One Art
by Girl Who Writes
Summary: Mimi feels like a lost child for the first time, amongst the daring, the sick and the extraordinary.


**Title:** One Art

**Author:** Girl Who Writes

**Feedback:** is beloved.

**Character:** Mimi.

**Word Count:** 2 114.

**Rating:** PG

**Genre:** Angst, drama.

**Summary:** Mimi feels like a lost child for the first time, amongst the daring, the sick and the extraordinary.

**Notes: **Written for speed rent's 200th challenge! Use four challenges, one from each set of fifty - the four challenges I chose were 45, 96, 124 and 165. The title is from Elizabeth Bishop's poem 'One Art', and I think the the poem very much relates to Mimi in this fic. I can't link to the poem at so if you'd like to read it, Google it. It's a wonderful poem.

Each 'chapter-ette' is exactly 150 words according to MSWord. I'm very proud that I managed that; I'm usually quite hopeless at drabbles.

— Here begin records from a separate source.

(** C8 (amended): [refreshExpiringTokens] throws only when the query for
    the documents needing refresh fails, rethrowing its message. Once the
    documents are loaded, the loop never throws: every document whose
    refresh token has expired, whose refresh fails or whose store fails is
    counted in [failed] and listed in [errors] as [(userId, message)], in
    order, the others are counted in [success], and there is one count per
    document. Over one document whose refresh succeeds and one whose
    refresh fails with a transport error the result is success 1, failed 1,
    a single error entry for the second user, and that user's document is
    unchanged in the store. *)
Theorem refreshExpiringTokens_isolation :
  (forall tz now linkedin db_down w msg w',
     refreshExpiringTokens tz now linkedin db_down w = (inl msg, w') ->
     exists e, db_down = Some e /\
               msg = String.append "Failed to refresh expiring tokens: " e /\ w' = w) /\
  (forall tz now linkedin db_down docs res w,
     exists res' w',
       refresh_loop tz now linkedin db_down docs res w = (inr res', w') /\
       errors res' = errors res ++ refresh_failures now linkedin db_down docs /\
       failed res' = (failed res + length (refresh_failures now linkedin db_down docs))%nat /\
       (success res' + failed res' = success res + failed res + length docs)%nat) /\
  (forall tz now linkedin u1 u2 d1 d2 data m n,
     u1 <> u2 -> user_id d1 = u1 -> user_id d2 = u2 ->
     needs_refresh_query tz now d1 = true -> needs_refresh_query tz now d2 = true ->
     isRefreshTokenExpired now d1 = false -> isRefreshTokenExpired now d2 = false ->
     linkedin (js_to_string (refresh_token d1)) = Resp_ok data ->
     linkedin (js_to_string (refresh_token d2)) = Resp_transport m ->
     exists res w',
       refreshExpiringTokens tz now linkedin None
         {| db := <[u1 := d1]> {[u2 := d2]}; net_calls := n |} = (inr res, w') /\
       success res = 1%nat /\ failed res = 1%nat /\
       errors res = [(u2, String.append "Token refresh failed: " m)] /\
       db w' !! u2 = Some d2).
Proof.
  split; [|split].
  - intros tz now linkedin db_down w msg w' H.
    unfold refreshExpiringTokens, tryM, bindM, findTokensNeedingRefresh, db_guard in H.
    destruct db_down as [e|].
    + simpl in H. injection H as <- <-. exists e. auto.
    + simpl in H.
      destruct (refresh_loop_never_throws tz now linkedin None
                  (findTokensNeedingRefresh_docs tz now (db w)) empty_results w)
        as [res' [w'' [Hl _]]].
      rewrite Hl in H. discriminate H.
  - intros tz now linkedin db_down docs.
    induction docs as [|d rest IH]; intros res w.
    + exists res, w. simpl. rewrite app_nil_r. repeat split; lia.
    + cbn [refresh_loop]. unfold bindM.
      destruct (refresh_one_result tz now linkedin db_down res d w) as [w1 Hone].
      rewrite Hone, refresh_failures_cons.
      destruct (refresh_failure now linkedin db_down d) as [m|] eqn:Hf.
      * destruct (IH (record_failure res (user_id d) m) w1)
          as [res' [w' [Hl [He [Hc Hs]]]]].
        exists res', w'. simpl in He, Hc, Hs.
        rewrite <- app_assoc in He. simpl in He. simpl.
        split; [exact Hl|]. split; [exact He|]. split; [lia | lia].
      * destruct (IH (record_success res) w1) as [res' [w' [Hl [He [Hc Hs]]]]].
        exists res', w'. simpl in He, Hc, Hs. simpl.
        split; [exact Hl|]. split; [exact He|]. split; [lia | lia].
  - intros tz now linkedin u1 u2 d1 d2 data m n Hne Hid1 Hid2 Hq1 Hq2 Hrv1 Hrv2 Hok Hko.
    set (store := <[u1 := d1]> {[u2 := d2]}).
    assert (Hperm : map_to_list store ≡ₚ [(u1, d1); (u2, d2)]).
    { unfold store. rewrite map_to_list_insert.
      - rewrite map_to_list_singleton. reflexivity.
      - rewrite lookup_singleton_ne; [reflexivity | congruence]. }
    unfold refreshExpiringTokens, tryM, bindM, findTokensNeedingRefresh, db_guard.
    simpl. unfold findTokensNeedingRefresh_docs.
    symmetry in Hperm.
    apply Permutation_length_2_inv in Hperm as [Hl | Hl]; rewrite Hl; simpl;
      rewrite ?filter_cons_True by assumption; rewrite filter_nil; simpl;
      unfold bindM;
      repeat first [ rewrite (refresh_one_ok tz now linkedin _ d1 data) by assumption
                   | rewrite (refresh_one_transport tz now linkedin _ d2 m) by assumption ];
      simpl; do 2 eexists; (split; [reflexivity|]); simpl; rewrite ?Hid1, ?Hid2;
      (split; [reflexivity | split; [reflexivity | split; [reflexivity|]]]);
      unfold store;
      rewrite !lookup_insert_ne by congruence; apply lookup_singleton_eq.
Qed.
(** C10.  [allowMultiline] returns, and its events after the warning are
    a dialogue: each answer is read right after the prompt.  It returns
    true only when the last answer read is exactly "y" or "Y", false
    only when the last answer is exactly "n" or "N" or its read failed;
    every answer before the last one was none of these (a preview
    request "p" or "P" included) and was followed by the prompt again.
    On the device: the answers that are none of "y", "Y", "n", "N" are
    read one by one, each echoed and replied to (with the preview for
    "p" and "P") before the prompt is written again; the call returns
    true when the answer after them is "y" or "Y", false when it is "n"
    or "N", false when the read after them fails or finds the end of
    input; it reads nothing after that. *)
Theorem allowMultiline_answers data w :
  (exists b w' new,
    allowMultiline hp data w = (Val b, w')
    /\ log w' = log w ++ [Called CClearHelpers;
                          Io (EvStdout (warning_msg (len data)))] ++ new
    /\ dialogue new b
    /\ exists before bs err,
         answers new = before ++ [(bs, err)]
         /\ (b = true -> err = None /\ (bs = [121] \/ bs = [89]))
         /\ (b = false -> err <> None \/ bs = [110] \/ bs = [78])
         /\ Forall (fun a => snd a = None
                             /\ ~ In (fst a) [[121]; [89]; [110]; [78]])
                   before)
  /\ (forall (others : list gostring) (rest : Device),
      stdin w = map Data others ++ rest -> Forall undecided others ->
      let rl := run hp CClearHelpers (inst w) in
      let asked := log w ++ [Called CClearHelpers;
                             Io (EvStdout (warning_msg (len data)))]
                         ++ flat_map (turn_again data rl) others in
      (forall ans dev, rest = Data ans :: dev ->
         (ans = [121] \/ ans = [89] ->
          allowMultiline hp data w
          = (Val true, mkWorld rl dev (asked ++ turn_decided rl ans)))
         /\ (ans = [110] \/ ans = [78] ->
             allowMultiline hp data w
             = (Val false, mkWorld rl dev (asked ++ turn_decided rl ans))))
      /\ (forall e dev, rest = Fail e :: dev ->
          allowMultiline hp data w
          = (Val false,
             mkWorld rl dev (asked ++ [Io (EvStdout proceed_prompt);
                                       Io (EvRead [] (Some e))])))
      /\ (rest = [] ->
          allowMultiline hp data w
          = (Val false,
             mkWorld rl [] (asked ++ [Io (EvStdout proceed_prompt);
                                      Io (EvRead [] (Some EOF))])))).
Proof.
  split.
  { unfold allowMultiline.
    unfold bind at 1, call at 1. unfold bind at 1, print at 1, emit at 1.
    cbn [stdin inst log].
    match goal with
    | |- context [allowMultiline_loop ?f data ?w1] =>
      destruct (allowMultiline_loop_spec f data w1 ltac:(cbn; lia))
        as (b & w' & new & Hrun & Hlog & Hdlg & _)
    end.
    exists b, w', new. split; [exact Hrun|].
    split; [rewrite Hlog; cbn [log]; now rewrite <- !app_assoc|].
    split; [assumption|].
    destruct (dialogue_answers new b Hdlg) as (before & bs & err & Ha & Hv & Hb).
    exists before, bs, err. split; [assumption|]. split; [|split].
    - intros ->. now apply verdict_accept.
    - intros ->. now apply verdict_reject.
    - eapply Forall_impl; [exact Hb|]. intros [bs' err'] Hag. cbn in *.
      split.
      + destruct err'; [discriminate | reflexivity].
      + intros Hin.
        assert (Hc : verdict bs' err' = Accept \/ verdict bs' err' = Reject).
        { rewrite verdict_accept, verdict_reject.
          destruct err'; [right; left; discriminate|].
          destruct Hin as [<-|[<-|[<-|[<-|[]]]]]; auto. }
        destruct Hc; congruence. }
  intros others rest Hs Ho. exact (allowMultiline_run data w others rest Hs Ho).
Qed.
(** * Statistics cache of weblate/utils/stats.py

    A shallow embedding of the caching statistics calculator: the record
    kept per node, the lazy attribute protocol ([__getattr__], [store],
    [save], [update_stats]), the leaf computation over the units of a
    translation, the aggregation over the children of a composite node and
    the propagation to parents ([update_parents]).

    Python values are dynamically typed; the embedding keeps a small value
    type and lets every operation fail the way the interpreter does. *)

From Stdlib Require Import ZArith String Ascii QArith Qcanon Lia.
From stdpp Require Import base strings gmap list numbers.

Open Scope string_scope.
Open Scope Z_scope.
Open Scope list_scope.

(** ** Values and exceptions *)

(** The values a statistics record holds: [None], integers (counts, sums,
    author ids), floats (readings of [monotonic()], percents) and datetimes.
    Floats are embedded as the rationals they denote; only comparison,
    [max] and the percent arithmetic are applied to them.  Datetimes are
    seconds on the time line. *)
Inductive value :=
| VNone
| VInt (n : Z)
| VFloat (q : Qc)
| VTime (t : Z).

#[global] Instance value_eq_dec : EqDecision value.
Proof. solve_decision. Defined.

Inductive exn :=
| AttributeError (msg name : string)
| TypeError
| KeyError (key : string)
| NotImplementedError
| RecursionError.

Inductive res (A : Type) :=
| Ok (a : A)
| Raise (e : exn).
Arguments Ok {A} a.
Arguments Raise {A} e.

#[global] Instance res_ret : MRet res := fun A a => Ok a.
#[global] Instance res_bind : MBind res := fun A B f m =>
  match m with
  | Ok a => f a
  | Raise e => Raise e
  end.

(** A statistics record, the dict behind [_data] and the local [stats]. *)
Abbreviation record := (gmap string value).

(** [d[key]] *)
Definition index (d : record) (key : string) : res value :=
  match d !! key with
  | Some v => Ok v
  | None => Raise (KeyError key)
  end.
Lemma unset_search_path_reads_undefined_witness :
  let out := {|
    sticky := []; manifests := ∅; get_prefix := Ok (Some "/proj");
    which_fault := None; child_exec := fun _ _ => Ok "/cache";
    child_spawn := fun _ _ _ f => (Ok (mkDeets ""), f);
    child_runCommand := fun _ _ => Ok tt; prompt_answer := Ok true |} in
  let s := mkState ∅ ∅ "/usr/bin/node" ["/usr/lib/npx.js"] None [] [] in
  exists s1,
    use_local_bin (H := Demo.posix) out s
    = (Ok (Some "/proj/node_modules/.bin"), s1)
    /\ env s1 !! "PATH" = Some "/proj/node_modules/.bin:undefined"
    /\ candidates (H := Demo.posix) "cowsay" s1
       = ["/proj/node_modules/.bin/cowsay"; "undefined/cowsay"].
Proof.
  intros out s.
  apply (unset_search_path_reads_undefined (H := Demo.posix) out s "/proj"
           "cowsay"); reflexivity.
Defined.

(* ===================================================================== *)
(** ** The order of a run                                                *)
(* ===================================================================== *)

Module StageFacts.
Import EffFacts.

Lemma ranks_app evs1 evs2 : ranks (evs1 ++ evs2) = ranks evs1 ++ ranks evs2.
Proof.
  induction evs1 as [|e evs1 IH]; [reflexivity|].
  simpl. destruct (rank e); simpl; rewrite IH; reflexivity.
Qed.

Lemma ranks_rmdir l : ranks (map ERmdir l) = [].
Proof. induction l as [|p l IH]; [reflexivity|exact IH]. Qed.

Lemma climbs_weaken lo hi lo' hi' l :
  lo' <= lo -> hi <= hi' -> climbs lo hi l -> climbs lo' hi' l.
Proof.
  revert lo lo'. induction l as [|n l IH]; intros lo lo' Hlo Hhi; simpl.
  - lia.
  - intros [Hn Hl]. split; [lia|]. apply (IH (S n)); auto.
Qed.

Lemma climbs_app lo mid hi l1 l2 :
  climbs lo mid l1 -> climbs mid hi l2 -> climbs lo hi (l1 ++ l2).
Proof.
  revert lo. induction l1 as [|n l1 IH]; intros lo; simpl.
  - intros Hlo Hl2. apply (climbs_weaken mid hi); auto.
  - intros [Hn Hl1] Hl2. split; [exact Hn|]. apply IH; assumption.
Qed.

Lemma stg_weaken {A} lo hi lo' hi' (m : M A) :
  lo' <= lo -> hi <= hi' -> in_stages lo hi m -> in_stages lo' hi' m.
Proof.
  intros Hlo Hhi Hm s r s' Hrun.
  destruct (Hm _ _ _ Hrun) as (evs & Ht & Hc).
  exists evs. split; [exact Ht|]. apply (climbs_weaken lo hi); assumption.
Qed.

Lemma stg_logs {A} lo hi (m : M A) evs :
  logs m evs -> climbs lo hi (ranks evs) -> in_stages lo hi m.
Proof. intros Hm Hc s r s' Hrun. exists evs. split; [eauto|exact Hc]. Qed.

Lemma stg_pure {A} lo (m : M A) : pure_read m -> in_stages lo lo m.
Proof.
  intros Hm. apply (stg_logs lo lo m []); [|simpl; lia].
  intros s r s' Hrun. rewrite (Hm _ _ _ Hrun), app_nil_r. reflexivity.
Qed.

Lemma stg_ret {A} lo (a : A) : in_stages lo lo (ret a).
Proof. apply stg_pure. intros s r s' [= _ <-]. reflexivity. Qed.

Lemma stg_throw {A} lo e : in_stages lo lo (@throw A e).
Proof. apply stg_pure. intros s r s' [= _ <-]. reflexivity. Qed.

Lemma stg_lift {A} lo (r0 : Res A) : in_stages lo lo (lift r0).
Proof. apply stg_pure. intros s r s' [= _ <-]. reflexivity. Qed.

Lemma stg_get lo : in_stages lo lo get.
Proof. apply stg_pure. intros s r s' [= _ <-]. reflexivity. Qed.

Lemma stg_modify lo f :
  (forall s, trace (f s) = trace s) -> in_stages lo lo (modify f).
Proof.
  intros Hf. apply (stg_logs lo lo _ []); [|simpl; lia].
  intros s r s' [= _ <-]. rewrite Hf, app_nil_r. reflexivity.
Qed.
(** X1.  [_normalize_filename] always returns a name that starts with
    [/]: [None] and the empty name become [/], a name that starts with
    [/] is returned as it is, any other name gets one [/] in front, and
    normalising twice changes nothing. *)
Theorem normalize_filename_spec :
  forall filename s,
    Str.startswith "/" (_normalize_filename filename) = true
    /\ _normalize_filename (Some (_normalize_filename filename))
       = _normalize_filename filename
    /\ _normalize_filename None = "/"
    /\ _normalize_filename (Some "") = "/"
    /\ (Str.startswith "/" s = true -> _normalize_filename (Some s) = s)
    /\ (s <> "" -> Str.startswith "/" s = false ->
        _normalize_filename (Some s) = String "/" s).
Proof.
  intros filename s. split; [apply NormalFacts.normalize_filename_slash|].
  assert (Hfix : forall t, Str.startswith "/" t = true ->
                           _normalize_filename (Some t) = t).
  { intros t Ht. unfold _normalize_filename.
    destruct t as [|a t]; [discriminate|]. cbn [Str.truthy]. now rewrite Ht. }
  split; [apply Hfix, NormalFacts.normalize_filename_slash|].
  split; [reflexivity|]. split; [reflexivity|]. split; [apply Hfix|].
  intros Hs Hno. unfold _normalize_filename.
  destruct s as [|a s]; [congruence|]. cbn [Str.truthy]. now rewrite Hno.
Qed.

**Special Thanks:** To Greens. This is seriously the best and most fun writing challenge online, and I can only imagine how much time and work this takes. Thank you so, so much.

**Spoilers:** Mimi has HIV, oh noes!

**Warnings:** Pre-movie fic, strange formatting, slightly wonky because of exhaustion.

**Disclaimer:** Jonathan Larson owns Rent; I am merely a fan and make no profit from them. I own Mimi's family.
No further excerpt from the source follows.